(Stored data)
(** * Assessment session and progression engine

    A shallow embedding of the two Mongoose models of the backend,
    [models/AssessmentSession.ts] and [models/AssessmentProgress.ts], and the
    properties of their instance methods.

    Conventions of the embedding:
    - a JavaScript [Number] that holds a count, a score or a number of points
      is an integer [Z]; the integers up to [2 ^ 53] are doubles, and the
      sums the code takes of them are exact there;
    - the percentages [Math.round((a / b) * 100)] of [calculateScore],
      [completionPercentage] and [incrementStats] are computed as the source
      computes them: the quotient and the product are each rounded to the
      nearest double, a tie going to the even one ([Number_div],
      [Number_mul]; the exponent is not bounded, so there is neither
      overflow nor a subnormal number). The single quotients of
      [durationMinutes] and of the average score and the arithmetic of
      [generateOTP] are exact rationals [Q];
    - a [Date] is its number of milliseconds since the epoch, and every
      [new Date()] / [Date.now()] of a method is an argument of the method;
    - an optional field is an [option]; [undefined] and [null] are [None];
    - an instance method that assigns to [this] is a computation in the
      monad [M] over the document; one that only reads [this] is a function
      of the document;
    - a thrown [Error] leaves the document as the method had made it so far. *)

From Stdlib Require Import ZArith QArith Qround Qpower Lia Lqa.
From stdpp Require Import base option list sorting strings pretty.

Local Open Scope string_scope.
Local Open Scope list_scope.
Local Open Scope Z_scope.

(** ** Enumerations of [types/index.ts] *)

Inductive AssessmentLevel := A1 | A2 | B1 | B2 | C1 | C2.

Inductive AssessmentStatus :=
  NOT_STARTED | IN_PROGRESS | COMPLETED | FAILED | EXPIRED.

> _What this task involves_
Whenever a line above includes "Date", copy it in full.

> _Result of the task_
    - a [Date] is its number of milliseconds since the epoch, and every
      [new Date()] / [Date.now()] of a method is an argument of the method;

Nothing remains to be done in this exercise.